▶ _Problem statement_: Search the records for lines that contain the word "Hfar". Copy them all.

Saved entries

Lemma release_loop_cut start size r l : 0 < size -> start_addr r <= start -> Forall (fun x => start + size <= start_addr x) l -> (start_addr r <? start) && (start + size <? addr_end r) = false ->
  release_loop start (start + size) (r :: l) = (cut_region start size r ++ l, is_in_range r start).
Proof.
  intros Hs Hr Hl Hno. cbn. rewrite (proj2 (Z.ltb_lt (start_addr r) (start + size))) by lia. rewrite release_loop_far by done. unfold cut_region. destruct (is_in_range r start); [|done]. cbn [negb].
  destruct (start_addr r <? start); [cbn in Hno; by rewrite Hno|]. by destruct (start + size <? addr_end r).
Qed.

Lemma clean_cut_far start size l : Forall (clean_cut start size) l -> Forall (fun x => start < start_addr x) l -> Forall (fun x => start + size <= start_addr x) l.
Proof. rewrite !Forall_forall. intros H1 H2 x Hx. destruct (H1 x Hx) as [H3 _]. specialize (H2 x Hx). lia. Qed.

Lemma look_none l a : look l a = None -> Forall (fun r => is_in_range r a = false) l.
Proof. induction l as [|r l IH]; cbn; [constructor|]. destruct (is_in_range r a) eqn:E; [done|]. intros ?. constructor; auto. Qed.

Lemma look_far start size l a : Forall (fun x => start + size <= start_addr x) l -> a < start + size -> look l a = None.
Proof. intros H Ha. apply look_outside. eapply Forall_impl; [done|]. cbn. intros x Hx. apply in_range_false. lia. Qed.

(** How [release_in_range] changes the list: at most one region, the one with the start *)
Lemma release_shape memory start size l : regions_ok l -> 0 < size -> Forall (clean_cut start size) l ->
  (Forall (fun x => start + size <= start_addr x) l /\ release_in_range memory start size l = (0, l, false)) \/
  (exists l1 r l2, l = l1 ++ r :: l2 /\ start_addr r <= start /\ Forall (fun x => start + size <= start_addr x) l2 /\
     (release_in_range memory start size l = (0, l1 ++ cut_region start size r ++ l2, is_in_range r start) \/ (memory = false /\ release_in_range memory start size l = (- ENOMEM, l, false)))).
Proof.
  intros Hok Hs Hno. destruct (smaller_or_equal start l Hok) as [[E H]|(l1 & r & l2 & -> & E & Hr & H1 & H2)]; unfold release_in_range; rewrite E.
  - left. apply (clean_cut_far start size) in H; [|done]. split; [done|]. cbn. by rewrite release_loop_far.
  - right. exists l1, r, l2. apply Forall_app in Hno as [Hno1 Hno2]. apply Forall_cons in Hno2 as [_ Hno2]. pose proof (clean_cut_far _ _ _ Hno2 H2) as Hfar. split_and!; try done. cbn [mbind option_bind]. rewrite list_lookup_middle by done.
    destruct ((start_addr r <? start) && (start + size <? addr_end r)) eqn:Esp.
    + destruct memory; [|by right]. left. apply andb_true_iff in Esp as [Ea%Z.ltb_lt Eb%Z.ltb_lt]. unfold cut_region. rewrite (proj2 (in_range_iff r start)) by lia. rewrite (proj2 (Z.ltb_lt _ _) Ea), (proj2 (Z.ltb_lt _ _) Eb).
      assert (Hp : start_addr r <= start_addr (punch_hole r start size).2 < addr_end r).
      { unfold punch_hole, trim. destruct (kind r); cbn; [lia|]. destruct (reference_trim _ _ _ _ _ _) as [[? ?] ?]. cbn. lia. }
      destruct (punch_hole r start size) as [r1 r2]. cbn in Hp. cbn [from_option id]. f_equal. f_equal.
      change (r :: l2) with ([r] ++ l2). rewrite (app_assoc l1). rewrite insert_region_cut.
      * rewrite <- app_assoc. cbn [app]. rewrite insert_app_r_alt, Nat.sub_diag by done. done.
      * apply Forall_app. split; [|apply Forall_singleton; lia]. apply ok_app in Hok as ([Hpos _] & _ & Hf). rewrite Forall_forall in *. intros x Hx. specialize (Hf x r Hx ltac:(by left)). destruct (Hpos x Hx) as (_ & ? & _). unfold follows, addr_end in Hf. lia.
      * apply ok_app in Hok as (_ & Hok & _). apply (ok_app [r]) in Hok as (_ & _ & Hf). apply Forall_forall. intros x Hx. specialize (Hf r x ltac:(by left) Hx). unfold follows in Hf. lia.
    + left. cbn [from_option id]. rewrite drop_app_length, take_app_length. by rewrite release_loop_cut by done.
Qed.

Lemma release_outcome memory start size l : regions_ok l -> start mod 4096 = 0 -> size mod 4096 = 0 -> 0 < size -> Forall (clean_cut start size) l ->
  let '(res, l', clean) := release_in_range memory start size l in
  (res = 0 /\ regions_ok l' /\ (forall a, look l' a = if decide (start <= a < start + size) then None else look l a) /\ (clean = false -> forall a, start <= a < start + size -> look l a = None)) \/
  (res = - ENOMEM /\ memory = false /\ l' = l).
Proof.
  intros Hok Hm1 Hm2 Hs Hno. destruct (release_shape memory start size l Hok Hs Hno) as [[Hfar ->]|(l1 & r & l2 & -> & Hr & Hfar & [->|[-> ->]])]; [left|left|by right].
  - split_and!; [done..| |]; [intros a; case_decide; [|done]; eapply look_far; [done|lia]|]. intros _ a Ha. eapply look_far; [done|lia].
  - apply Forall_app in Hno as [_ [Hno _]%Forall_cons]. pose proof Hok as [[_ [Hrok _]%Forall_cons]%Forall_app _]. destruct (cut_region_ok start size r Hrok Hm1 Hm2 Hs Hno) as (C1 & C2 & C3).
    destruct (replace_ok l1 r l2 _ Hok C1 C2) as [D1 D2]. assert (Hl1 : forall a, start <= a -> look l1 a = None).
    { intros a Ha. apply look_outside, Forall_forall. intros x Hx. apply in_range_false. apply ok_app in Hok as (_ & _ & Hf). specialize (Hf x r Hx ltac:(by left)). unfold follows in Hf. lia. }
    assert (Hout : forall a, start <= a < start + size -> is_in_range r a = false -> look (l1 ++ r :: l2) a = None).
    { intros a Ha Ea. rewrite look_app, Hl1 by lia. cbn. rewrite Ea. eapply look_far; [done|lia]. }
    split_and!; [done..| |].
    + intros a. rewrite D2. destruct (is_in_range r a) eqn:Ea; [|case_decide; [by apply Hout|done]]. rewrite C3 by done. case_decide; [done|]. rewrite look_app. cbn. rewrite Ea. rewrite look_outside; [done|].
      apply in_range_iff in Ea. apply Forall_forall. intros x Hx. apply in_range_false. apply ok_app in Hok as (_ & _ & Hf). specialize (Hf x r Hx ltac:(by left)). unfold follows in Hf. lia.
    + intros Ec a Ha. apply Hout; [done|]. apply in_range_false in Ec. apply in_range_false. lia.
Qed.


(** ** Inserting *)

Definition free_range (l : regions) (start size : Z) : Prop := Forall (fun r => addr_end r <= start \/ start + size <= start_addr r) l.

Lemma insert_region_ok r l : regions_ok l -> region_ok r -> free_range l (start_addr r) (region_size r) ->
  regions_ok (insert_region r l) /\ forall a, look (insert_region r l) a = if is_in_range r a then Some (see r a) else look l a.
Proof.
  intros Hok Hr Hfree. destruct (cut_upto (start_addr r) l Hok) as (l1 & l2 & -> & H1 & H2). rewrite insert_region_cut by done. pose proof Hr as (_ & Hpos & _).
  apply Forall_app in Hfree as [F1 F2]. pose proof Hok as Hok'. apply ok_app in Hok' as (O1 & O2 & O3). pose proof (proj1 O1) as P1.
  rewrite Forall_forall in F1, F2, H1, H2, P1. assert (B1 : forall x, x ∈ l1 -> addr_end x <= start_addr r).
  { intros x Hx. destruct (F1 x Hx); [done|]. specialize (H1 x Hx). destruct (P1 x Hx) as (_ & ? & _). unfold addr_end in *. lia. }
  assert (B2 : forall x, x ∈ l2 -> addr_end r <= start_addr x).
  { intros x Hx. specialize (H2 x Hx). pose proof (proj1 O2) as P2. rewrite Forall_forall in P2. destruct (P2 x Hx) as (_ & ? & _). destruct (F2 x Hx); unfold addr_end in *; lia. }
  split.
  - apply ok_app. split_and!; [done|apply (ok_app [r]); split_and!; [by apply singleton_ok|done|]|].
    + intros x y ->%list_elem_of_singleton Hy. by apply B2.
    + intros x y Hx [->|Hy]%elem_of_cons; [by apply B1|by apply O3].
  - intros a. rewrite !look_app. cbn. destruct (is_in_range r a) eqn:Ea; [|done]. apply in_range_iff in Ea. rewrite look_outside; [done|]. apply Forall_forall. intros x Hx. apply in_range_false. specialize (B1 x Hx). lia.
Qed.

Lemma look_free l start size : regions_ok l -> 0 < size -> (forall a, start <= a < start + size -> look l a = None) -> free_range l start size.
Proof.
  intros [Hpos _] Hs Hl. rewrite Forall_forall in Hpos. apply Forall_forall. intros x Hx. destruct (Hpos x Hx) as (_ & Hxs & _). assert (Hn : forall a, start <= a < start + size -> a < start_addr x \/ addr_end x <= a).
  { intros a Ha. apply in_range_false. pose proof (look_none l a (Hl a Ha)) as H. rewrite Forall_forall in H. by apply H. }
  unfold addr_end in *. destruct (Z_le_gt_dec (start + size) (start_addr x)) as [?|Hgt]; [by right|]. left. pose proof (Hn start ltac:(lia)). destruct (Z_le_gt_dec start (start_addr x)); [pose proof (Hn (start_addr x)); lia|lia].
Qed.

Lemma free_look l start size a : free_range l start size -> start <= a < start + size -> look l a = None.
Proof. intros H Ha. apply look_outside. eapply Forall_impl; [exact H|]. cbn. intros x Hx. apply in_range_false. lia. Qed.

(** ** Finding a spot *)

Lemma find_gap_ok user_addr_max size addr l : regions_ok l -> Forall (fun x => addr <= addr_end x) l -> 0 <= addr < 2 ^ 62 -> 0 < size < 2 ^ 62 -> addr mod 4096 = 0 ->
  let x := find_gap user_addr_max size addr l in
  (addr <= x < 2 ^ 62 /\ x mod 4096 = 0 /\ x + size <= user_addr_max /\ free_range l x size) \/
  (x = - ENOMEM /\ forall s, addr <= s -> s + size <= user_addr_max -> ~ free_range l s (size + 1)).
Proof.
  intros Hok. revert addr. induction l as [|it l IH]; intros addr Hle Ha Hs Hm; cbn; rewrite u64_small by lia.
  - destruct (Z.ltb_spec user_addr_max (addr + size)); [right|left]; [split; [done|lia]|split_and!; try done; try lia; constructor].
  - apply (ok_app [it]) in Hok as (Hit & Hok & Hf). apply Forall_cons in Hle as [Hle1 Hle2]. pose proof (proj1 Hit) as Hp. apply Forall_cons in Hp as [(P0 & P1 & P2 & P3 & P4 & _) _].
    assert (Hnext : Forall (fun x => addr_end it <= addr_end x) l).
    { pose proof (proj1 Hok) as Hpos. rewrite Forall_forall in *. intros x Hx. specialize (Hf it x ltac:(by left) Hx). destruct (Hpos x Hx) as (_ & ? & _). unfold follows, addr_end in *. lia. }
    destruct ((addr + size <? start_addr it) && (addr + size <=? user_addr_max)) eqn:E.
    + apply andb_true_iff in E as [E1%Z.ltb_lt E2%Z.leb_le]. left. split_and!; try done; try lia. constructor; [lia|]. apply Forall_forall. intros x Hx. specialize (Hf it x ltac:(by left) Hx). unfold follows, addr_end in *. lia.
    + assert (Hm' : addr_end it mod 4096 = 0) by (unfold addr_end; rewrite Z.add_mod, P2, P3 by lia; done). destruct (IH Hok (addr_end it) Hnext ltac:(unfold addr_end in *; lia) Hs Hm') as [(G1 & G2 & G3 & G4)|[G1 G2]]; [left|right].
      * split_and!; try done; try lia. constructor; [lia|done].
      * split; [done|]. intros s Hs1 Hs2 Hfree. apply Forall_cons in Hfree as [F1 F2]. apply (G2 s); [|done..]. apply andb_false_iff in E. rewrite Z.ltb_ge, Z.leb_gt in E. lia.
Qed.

▶ _Response for this exercise_:
  - right. exists l1, r, l2. apply Forall_app in Hno as [Hno1 Hno2]. apply Forall_cons in Hno2 as [_ Hno2]. pose proof (clean_cut_far _ _ _ Hno2 H2) as Hfar. split_and!; try done. cbn [mbind option_bind]. rewrite list_lookup_middle by done.
  intros Hok Hm1 Hm2 Hs Hno. destruct (release_shape memory start size l Hok Hs Hno) as [[Hfar ->]|(l1 & r & l2 & -> & Hr & Hfar & [->|[-> ->]])]; [left|left|by right].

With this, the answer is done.